Am 02.05.2025 um 05:30 hat Nicholas Piggin geschrieben:
> The CBW structure is 31 bytes, so CBW DATAOUT packets must be at least
> 31 bytes. QEMU enforces exactly 31 bytes, but this is inconsistent with
> how it handles CSW packets (where it allows greater than or equal to 13
> bytes) despite wording in the spec[*] being similar for both packet
> types: "shall end as a short packet with exactly 31 bytes transferred".
> 
>   [*] USB MSD Bulk-Only Transport 1.0
> 
> For consistency, and on the principle of being tolerant in accepting
> input, relax the CBW size check.
> 
> Alternatively, both checks could be tightened to exact. Or a message
> could be printed warning of possible guest error if size is not exact,
> but still accept the packets.
> 
> Signed-off-by: Nicholas Piggin <npig...@gmail.com>

This doesn't look right to me.

CBW is a message from the host to the device. The device must fully
validate the data in it (see "6.2 Valid and Meaningful CBW"). My
understanding is that a wrong CBW size is an error.

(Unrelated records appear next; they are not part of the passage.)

Lemma month_tables l m m' : 0 <= m < 12 -> 0 <= m' < 12 ->
  0 <= before_month l m /\ before_month l m + month_len l m <= 365 + b2z l /\
  (m < m' -> before_month l m + month_len l m <= before_month l m').
Proof.
  intros Hm Hm'.
  pose proof (forallb_range (fun m => forallb (fun m' => forallb (fun l =>
    (0 <=? before_month l m) && (before_month l m + month_len l m <=? 365 + b2z l) &&
    implb (m <? m') (before_month l m + month_len l m <=? before_month l m')) [true; false])
    (seqZ 0 12)) 0 12 ltac:(vm_compute; reflexivity) m ltac:(lia)) as H. cbv beta in H.
  pose proof (forallb_range _ 0 12 H m' ltac:(lia)) as H'. cbv beta in H'.
  rewrite forallb_forall in H'. specialize (H' l ltac:(destruct l; simpl; auto)).
  rewrite !andb_true_iff in H'. destruct (Z.ltb_spec m m'); cbn [implb] in H'; lia.
Qed.

Lemma normal_year_range t : normal t ->
  days_before (1900 + tm_year t) <= tm_day t < days_before (1900 + tm_year t + 1).
Proof.
  intros [Hm Hd _ _ _]. unfold tm_day, day_number, days_before_month, month_days in *.
  rewrite days_before_succ. unfold year_days.
  pose proof (month_tables (leap (1900 + tm_year t)) (tm_mon t) 0 Hm ltac:(lia)). lia.
Qed.

Lemma day_year_unique y y' d :
  days_before y <= d < days_before (y + 1) -> days_before y' <= d < days_before (y' + 1) -> y = y'.
Proof.
  intros H H'. destruct (Z.lt_total y y') as [Hlt|[->|Hlt]]; [|done|]; exfalso.
  - pose proof (days_before_lower (y + 1) (y' - (y + 1)) ltac:(lia)) as E.
    replace (y + 1 + (y' - (y + 1))) with y' in E by lia. lia.
  - pose proof (days_before_lower (y' + 1) (y - (y' + 1)) ltac:(lia)) as E.
    replace (y' + 1 + (y - (y' + 1))) with y in E by lia. lia.
Qed.

Lemma instant_parts r t : normal r -> instant r = t ->
  tm_day r = t / 86400 /\ 3600 * tm_hour r + 60 * tm_min r + tm_sec r = t mod 86400.
Proof.
  intros Hn Ht. rewrite normal_instant in Ht by done. destruct Hn.
  split; [apply (Z.div_unique _ _ _ (3600 * tm_hour r + 60 * tm_min r + tm_sec r))|
          apply (Z.mod_unique _ _ (tm_day r))]; lia.
Qed.

Lemma normal_unique a b : normal a -> normal b -> instant a = instant b ->
  tm_year a = tm_year b /\ tm_mon a = tm_mon b /\ tm_mday a = tm_mday b /\
  tm_hour a = tm_hour b /\ tm_min a = tm_min b /\ tm_sec a = tm_sec b.
Proof.
  intros Ha Hb E. destruct (instant_parts a _ Ha eq_refl) as [A1 A2].
  destruct (instant_parts b _ Hb (eq_sym E)) as [B1 B2].
  pose proof (normal_year_range a Ha) as Ya. pose proof (normal_year_range b Hb) as Yb.
  assert (Ey : tm_year a = tm_year b).
  { enough (1900 + tm_year a = 1900 + tm_year b) by lia.
    apply (day_year_unique _ _ (tm_day a)); [done|]. by rewrite A1, <- B1. }
  assert (Eday : tm_day a = tm_day b) by congruence. clear Ya Yb.
  destruct Ha as [Am Ad Ah Ami As], Hb as [Bm Bd Bh Bmi Bs].
  unfold tm_day, day_number, days_before_month, month_days in *. rewrite Ey in *.
  pose proof (month_tables (leap (1900 + tm_year b)) (tm_mon a) (tm_mon b) Am Bm) as (_ & _ & M1).
  pose proof (month_tables (leap (1900 + tm_year b)) (tm_mon b) (tm_mon a) Bm Am) as (_ & _ & M2).
  assert (tm_mon a = tm_mon b) as Em by lia. rewrite Em in *.
  split_and!; lia.
Qed.

(** ** The specification of __secs_to_tm *)

Definition secs_to_tm_spec (t : Z) (old : tm) (res : option tm) : Prop :=
  match res with
  | Some r => normal r /\ int_ok (tm_year r) /\ instant r = t /\
      tm_wday r = (tm_day r + 4) mod 7 /\ tm_yday r = tm_day r - days_before (1900 + tm_year r) /\
      tm_isdst r = tm_isdst old /\ tm_gmtoff r = tm_gmtoff old
  | None => forall r, normal r -> instant r = t -> ~ int_ok (tm_year r)
  end.

Lemma secs_range t : (t <? INT_MIN * 31622400) || (t >? INT_MAX * 31622400) = true ->
  forall r, normal r -> instant r = t -> ~ int_ok (tm_year r).
Proof.
  intros Hr r Hn Ht Hy. destruct (instant_parts r t Hn Ht) as [Hd _].
  pose proof (normal_year_range r Hn) as Hyr. unfold int_ok, INT_MIN, INT_MAX in *.
  floor_facts t 86400. unfold days_before in Hyr.
  replace (1900 + tm_year r + 1 - 1) with (1900 + tm_year r) in Hyr by lia.
  floor_facts (1900 + tm_year r - 1) 4. floor_facts (1900 + tm_year r - 1) 100.
  floor_facts (1900 + tm_year r - 1) 400. floor_facts (1900 + tm_year r) 4.
  floor_facts (1900 + tm_year r) 100. floor_facts (1900 + tm_year r) 400.
  apply orb_true_iff in Hr. lia.
Qed.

CSW is a message from the device to the host, i.e. the iovec doesn't
really have any content when we get it. It's essentially just a buffer
in which usb-storage has to construct a valid CSW (of the exact size
13). If the buffer is larger than it has to be, that's a different case
than receiving a CBW of the wrong size. I'm not entirely sure what the
mechanism is to send exactly 13 bytes, but I assume it's related to
p->actual_length, which is updated in usb_packet_copy().

Actually, if we reject too small buffers, why do we even need the MIN()
in usb_msd_send_status()? Shouldn't len be an unconditional CSW_SIZE?